(** What [petscVecToField] does when the accessors succeed and the buffer is
    at least as long as the field has elements. *)
Lemma petscVecToField_Normal (petsc : Petsc scalar) (m : Mesh) (g : Field scalar)
    (buf : Vec scalar) (w : World scalar) :
  mesh_ok m →
  no_error petsc [VecGetArrayRead; VecRestoreArrayRead] →
  allocated_on m g →
  length (cells m) ≤ length buf →
  ∃ g',
    petscVecToField petsc buf g w
    = (log (Call VecRestoreArrayRead) (log (Call VecGetArrayRead) w), g', Normal ()) ∧
    allocated_on m g' ∧
    elements g' = Some (take (length (cells m)) buf) ∧
    (∀ k i, cells m !! k = Some i → Field_at g' i = buf !! k) ∧
    (∀ j, j ∉ cells m → Field_at g' j = Field_at g j).
Proof.
  intros [Hnd Hin] Hok [<- (d & Hd & Hdl)] Hlen.
  destruct (unpack_loop_Some buf (cells (getMesh g)) 0 d)
    as (d' & Hrun & Hl' & Hout & Hcells); [cbn; lia | by rewrite Hdl |].
  exists {| getMesh := getMesh g; data := Some d' |}.
  unfold petscVecToField, petsc_call.
  rewrite !Hok by set_solver. rewrite !decide_True by done. rewrite Hd, Hrun.
  split; [done|]. split; [|split; [|split]].
  - split; [done|]. exists d'. split; [done|]. by rewrite Hl'.
  - unfold elements. cbn. apply mapM_Some_2, Forall2_same_length_lookup_2.
    { rewrite length_take. lia. }
    intros k i y Hk Hy. rewrite (Hcells Hnd k i Hk). cbn.
    by rewrite lookup_take_Some in Hy; destruct Hy.
  - intros k i Hk. unfold Field_at. cbn. by rewrite (Hcells Hnd k i Hk).
  - intros j Hj. unfold Field_at. cbn. rewrite Hd. cbn. by apply Hout.
Qed.

(** C1.  Round-trip marshalling: packing an allocated field [f] with
    [fieldToPetscVec] into a buffer of the field's local size and unpacking
    that buffer with [petscVecToField] into an allocated field [g] of the
    same shape both succeed, and give a [g'] equal to [f] at every local
    index.  The buffer holds the elements of [f] in iteration order (entry
    [k] is the element at the [k]-th index visited), [g'] receives entry [k]
    at that same index, and each entry is a copy of the scalar. *)
Theorem marshalling_round_trip (petsc : Petsc scalar) (m : Mesh)
    (f g : Field scalar) (buf : Vec scalar) (w : World scalar) :
  mesh_ok m →
  no_error petsc [VecGetArray; VecRestoreArray; VecGetArrayRead; VecRestoreArrayRead] →
  allocated_on m f →
  allocated_on m g →
  length buf = length (cells m) →
  ∃ w1 w2 buf' g',
    fieldToPetscVec petsc f buf w = (w1, buf', Normal ()) ∧
    petscVecToField petsc buf' g w1 = (w2, g', Normal ()) ∧
    elements f = Some buf' ∧
    (∀ k i, cells m !! k = Some i →
            buf' !! k = Field_at f i ∧ Field_at g' i = buf' !! k) ∧
    allocated_on m g' ∧
    elements g' = elements f ∧
    (∀ i, i ∈ cells m → Field_at g' i = Field_at f i).
Proof.
  intros Hm Hok Hf Hg Hlen.
  destruct (fieldToPetscVec_Normal petsc m f buf w Hm) as (vals & Hv & Hl & Hpack);
    [calls_ok | done | lia |].
  rewrite <- Hlen, drop_all, app_nil_r in Hpack.
  destruct (petscVecToField_Normal petsc m g vals
              (log (Call VecRestoreArray) (log (Call VecGetArray) w)) Hm)
    as (g' & Hunpack & Hg' & He & Hat & _);
    [calls_ok | done | lia |].
  rewrite <- Hl, firstn_all in He.
  assert (∀ k i, cells m !! k = Some i → vals !! k = Field_at f i) as Hord.
  { intros k i Hk. destruct Hf as [<- (d & Hd & _)].
    unfold elements in Hv. rewrite Hd in Hv. cbn in Hv.
    apply mapM_Some_1 in Hv. unfold Field_at. rewrite Hd. cbn.
    destruct (Forall2_lookup_l _ _ _ _ _ Hv Hk) as (y & Hy & Hiy). congruence. }
  eexists _, _, vals, g'. repeat split; try done.
  - by apply Hord.
  - by apply Hat.
  - by destruct Hg'.
  - by destruct Hg'.
  - congruence.
  - intros i Hi. apply list_elem_of_lookup in Hi as [k Hk].
    rewrite (Hat k i Hk). by apply Hord.
Qed.

(** C6, as the code has it.  Neither [fieldToPetscVec] nor [petscVecToField]
    compares the length of the buffer with the number of elements of the
    field, and neither ever throws.  With working accessors and an allocated
    field: a buffer at least as long as the field has elements is accepted,
    its first entries are the copies, in iteration order, and its remaining
    entries are neither written nor read; with a shorter buffer
    [fieldToPetscVec] indexes past the end of the buffer. *)
Theorem marshalling_has_no_length_check (petsc : Petsc scalar)
    (f : Field scalar) (buf : Vec scalar) (w : World scalar) :
  (∀ e, (fieldToPetscVec petsc f buf w).2 ≠ Throw e) ∧
  (∀ e, (petscVecToField petsc buf f w).2 ≠ Throw e) ∧
  (mesh_ok (getMesh f) → allocated_on (getMesh f) f →
   no_error petsc [VecGetArray; VecRestoreArray; VecGetArrayRead; VecRestoreArrayRead] →
   let n := length (cells (getMesh f)) in
   (n ≤ length buf →
      (∃ w1 vals, elements f = Some vals ∧
         fieldToPetscVec petsc f buf w = (w1, vals ++ drop n buf, Normal ())) ∧
      (∃ w1 f', petscVecToField petsc buf f w = (w1, f', Normal ()) ∧
         elements f' = Some (take n buf))) ∧
   (length buf < n → (fieldToPetscVec petsc f buf w).2 = Undefined)).
Proof.
  split; [|split].
  - intros e. unfold fieldToPetscVec, petsc_call.
    repeat (case_decide || case_match || simplify_eq/=); done.
  - intros e. unfold petscVecToField, petsc_call.
    repeat (case_decide || case_match || simplify_eq/=); done.
  - intros Hm Hf Hok n. split.
    + intros Hlen. split.
      * destruct (fieldToPetscVec_Normal petsc _ f buf w Hm) as (vals & Hv & _ & Hpack);
          [calls_ok | done | done |].
        by eexists _, vals.
      * destruct (petscVecToField_Normal petsc _ f buf w Hm) as (f' & Hun & _ & He & _);
          [calls_ok | done | done |].
        by eexists _, f'.
    + intros Hlen.
      destruct (elements_allocated _ f Hm Hf) as (vals & Hv & Hl).
      destruct Hf as [_ (d & Hd & Hdl)].
      unfold elements in Hv. rewrite Hd in Hv. cbn in Hv.
      unfold fieldToPetscVec, petsc_call.
      rewrite !Hok by set_solver. rewrite !decide_True by done. rewrite Hd.
      by rewrite (pack_loop_None d _ vals Hv 0 buf) by (cbn; fold n; lia).
Qed.

End Marshalling.

(** C1 at the demo instance: the field (10, 20) goes through a buffer of
    length two and arrives in a field that held (0, 0). *)
Lemma marshalling_round_trip_demo :
  ∃ w1 w2 buf' g',
    fieldToPetscVec Demo.petsc0 (Demo.field 10 20) [0; 0]%Z Demo.w0
      = (w1, buf', Normal ()) ∧
    petscVecToField Demo.petsc0 buf' (Demo.field 0 0) w1 = (w2, g', Normal ()) ∧
    elements (Demo.field 10 20) = Some buf' ∧
    (∀ k i, cells Demo.m2 !! k = Some i →
            buf' !! k = Field_at (Demo.field 10 20) i ∧ Field_at g' i = buf' !! k) ∧
    allocated_on Demo.m2 g' ∧
    elements g' = elements (Demo.field 10 20) ∧
    (∀ i, i ∈ cells Demo.m2 → Field_at g' i = Field_at (Demo.field 10 20) i).
Proof.
  apply (marshalling_round_trip Demo.petsc0 Demo.m2).
  - split; apply (bool_decide_unpack _); vm_compute; exact I.
  - by intros tr c _.
  - split; [done|]. by exists [10; 20]%Z.
  - split; [done|]. by exists [0; 0]%Z.
  - done.
Defined.

(** C6 at the demo instance: a buffer of three entries and a field of two
    elements.  The specification asks for an abort; both calls return
    normally, and the third entry is left as it was. *)
Lemma marshalling_accepts_longer_buffer :
  length [7; 8; 9]%Z ≠ length (cells (getMesh (Demo.field 10 20))) ∧
  (fieldToPetscVec Demo.petsc0 (Demo.field 10 20) [7; 8; 9]%Z Demo.w0).2 = Normal () ∧
  (fieldToPetscVec Demo.petsc0 (Demo.field 10 20) [7; 8; 9]%Z Demo.w0).1.2
    = [20; 10; 9]%Z ∧
  (petscVecToField Demo.petsc0 [7; 8; 9]%Z (Demo.field 10 20) Demo.w0).2 = Normal () ∧
  ¬ (length [7; 8; 9]%Z ≠ length (cells (getMesh (Demo.field 10 20))) →
     ∃ e, (fieldToPetscVec Demo.petsc0 (Demo.field 10 20) [7; 8; 9]%Z Demo.w0).2
          = Throw e).
Proof.
  repeat split; try done.
  intros H. destruct H as [e He]; [done|]. by vm_compute in He.
Qed.

(** C6, amended, at the demo instance. *)
Lemma marshalling_has_no_length_check_demo :
  (∃ w1 vals, elements (Demo.field 10 20) = Some vals ∧
     fieldToPetscVec Demo.petsc0 (Demo.field 10 20) [7; 8; 9]%Z Demo.w0
     = (w1, vals ++ drop 2 [7; 8; 9]%Z, Normal ())) ∧
  (∃ w1 f', petscVecToField Demo.petsc0 [7; 8; 9]%Z (Demo.field 10 20) Demo.w0
            = (w1, f', Normal ()) ∧
     elements f' = Some (take 2 [7; 8; 9]%Z)).
Proof.
  destruct (marshalling_has_no_length_check Demo.petsc0 (Demo.field 10 20)
              [7; 8; 9]%Z Demo.w0) as (_ & _ & H).
  apply H.
  - split; apply (bool_decide_unpack _); vm_compute; exact I.
  - split; [done|]. by exists [10; 20]%Z.
  - by intros tr c _.
  - cbn. lia.
Defined.

(** * The solver session *)

Section Session.
Context {scalar : Type}.
Implicit Types (w : World scalar) (s : InvertableOperator scalar) (petsc : Petsc scalar).
Implicit Types (x b : Field scalar) (v : Vec scalar) (bout : Bout scalar).
Implicit Types (g : function_signature scalar).

Lemma bind_unfold {A B} (m : M scalar A) (f : A → M scalar B) w :
  (m ≫= f) w = match m w with
               | (w1, Normal a) => f a w1
               | (w1, ChkErr e) => (w1, ChkErr e)
               | (w1, Throw e) => (w1, Throw e)
               | (w1, Undefined) => (w1, Undefined)
               end.
Proof. unfold mbind, M_bind, bind. destruct (m w) as [w1 [a|e|e|]]; done. Qed.

Lemma bind_get_this {B} this (f : InvertableOperator scalar → M scalar B) w s :
  objects w !! this = Some s → (get_this this ≫= f) w = f s w.
Proof. intros H. rewrite bind_unfold. unfold get_this. by rewrite H. Qed.

Lemma count_cells_length (f : Field scalar) :
  count_cells f = length (cells (getMesh f)).
Proof.
  unfold count_cells.
  assert (∀ l n, foldl (λ nlocal (_ : nat), S nlocal) n l = n + length l) as H.
  { induction l as [|x l IH]; intros n; cbn; [lia|]. rewrite IH. lia. }
  by rewrite H.
Qed.

Lemma petsc_method_step {B} petsc c this eff (k : M scalar B) w s s' :
  objects w !! this = Some s → eff s = Some s' →
  (petsc_method petsc c this eff ≫= λ ierr, CHKERRQ ierr ≫= λ _, k) w
  = if decide (ierr_of petsc (trace w) c = 0%Z)
    then k (store this s' (log (Call c) w))
    else (log (Call c) w, ChkErr (ierr_of petsc (trace w) c)).
Proof.
  intros Hs He. rewrite bind_unfold. unfold petsc_method, petsc_call.
  rewrite Hs. cbn. rewrite He.
  case_decide as Hi.
  - rewrite bind_unfold. unfold CHKERRQ. by rewrite decide_True.
  - rewrite bind_unfold. unfold CHKERRQ. by rewrite decide_False.
Qed.

Lemma store_lookup this s w : objects (store this s w) !! this = Some s.
Proof. apply lookup_insert_eq. Qed.

Ltac setup_fails :=
  match goal with
  | H : ierr_of ?petsc ?tr ?c ≠ 0%Z |- _ =>
      cbn in *; rewrite ?decide_False by (intros ?; congruence);
      rewrite decide_True by exact H; cbn;
      split; [reflexivity|]; split; [by rewrite <- ?app_assoc|];
      eexists; split; [first [apply lookup_insert_eq | eassumption]|];
      by repeat split
  end.

(** [setup()] on a session that is not set up, by the codes that PETSc
    returns: it leaves through [CHKERRQ] at the first call that fails, and
    when none fails it sets the flag and runs off the end of its body. *)
Lemma setup_cases petsc this w s :
  objects w !! this = Some s → doneSetup s = false →
  match list_find (λ ierr, ierr ≠ 0%Z) (answers petsc (trace w) setup_calls) with
  | Some (n, ierr) =>
      (setup petsc this w).2 = ChkErr ierr ∧
      trace (setup petsc this w).1 = trace w ++ map Call (take (S n) setup_calls) ∧
      ∃ s', objects (setup petsc this w).1 !! this = Some s' ∧
            doneSetup s' = false ∧ operatorFunction s' = operatorFunction s ∧
            localmesh s' = localmesh s
  | None =>
      setup petsc this w
      = ({| objects := <[this := set_up petsc this s]> (objects w);
            trace := trace w ++ map Call setup_calls |}, Undefined)
  end.
Proof.
  intros Hs Hd. unfold setup. rewrite (bind_get_this _ _ _ s Hs). rewrite Hd.
  rewrite count_cells_length. cbn [Field_on getMesh].
  erewrite petsc_method_step; [|exact Hs|reflexivity].
  case_decide; [|setup_fails].
  do 7 (erewrite petsc_method_step; [|apply store_lookup|reflexivity];
        case_decide; [|setup_fails]).
  erewrite bind_get_this by apply store_lookup.
  cbn in *. rewrite ?decide_False by (intros ?; congruence). cbn.
  rewrite bind_unfold. unfold set_this, undefined, store, log. cbn.
  rewrite !insert_insert_eq. by rewrite <- !app_assoc.
Qed.

Lemma all_succeed_find petsc tr cs :
  all_succeed petsc tr cs ↔
  list_find (λ ierr, ierr ≠ 0%Z) (answers petsc tr cs) = None.
Proof.
  unfold all_succeed. rewrite list_find_None. apply Forall_proper; [|done].
  intros ierr. split; [by intros -> ?|]. intros Hn. by destruct (decide (ierr = 0%Z)).
Qed.

Lemma no_error_all_succeed petsc tr cs : no_error petsc cs → all_succeed petsc tr cs.
Proof.
  unfold all_succeed. revert tr. induction cs as [|c cs IH]; intros tr Hok; [done|].
  cbn. constructor.
  - apply Hok. by left.
  - apply IH. intros tr' c' Hc'. apply Hok. by right.
Qed.

(** A [setup()] during which no call fails. *)
Lemma setup_all_succeed petsc this w s :
  objects w !! this = Some s → doneSetup s = false →
  all_succeed petsc (trace w) setup_calls →
  setup petsc this w
  = ({| objects := <[this := set_up petsc this s]> (objects w);
        trace := trace w ++ map Call setup_calls |}, Undefined).
Proof.
  intros Hs Hd Hok. pose proof (setup_cases petsc this w s Hs Hd) as H.
  apply all_succeed_find in Hok. by rewrite Hok in H.
Qed.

__What needs to be done__.
Of the lines above, copy each that contains "CHKERRQ".

__Your response__.
  (petsc_method petsc c this eff ≫= λ ierr, CHKERRQ ierr ≫= λ _, k) w
  - rewrite bind_unfold. unfold CHKERRQ. by rewrite decide_True.
  - rewrite bind_unfold. unfold CHKERRQ. by rewrite decide_False.
    returns: it leaves through [CHKERRQ] at the first call that fails, and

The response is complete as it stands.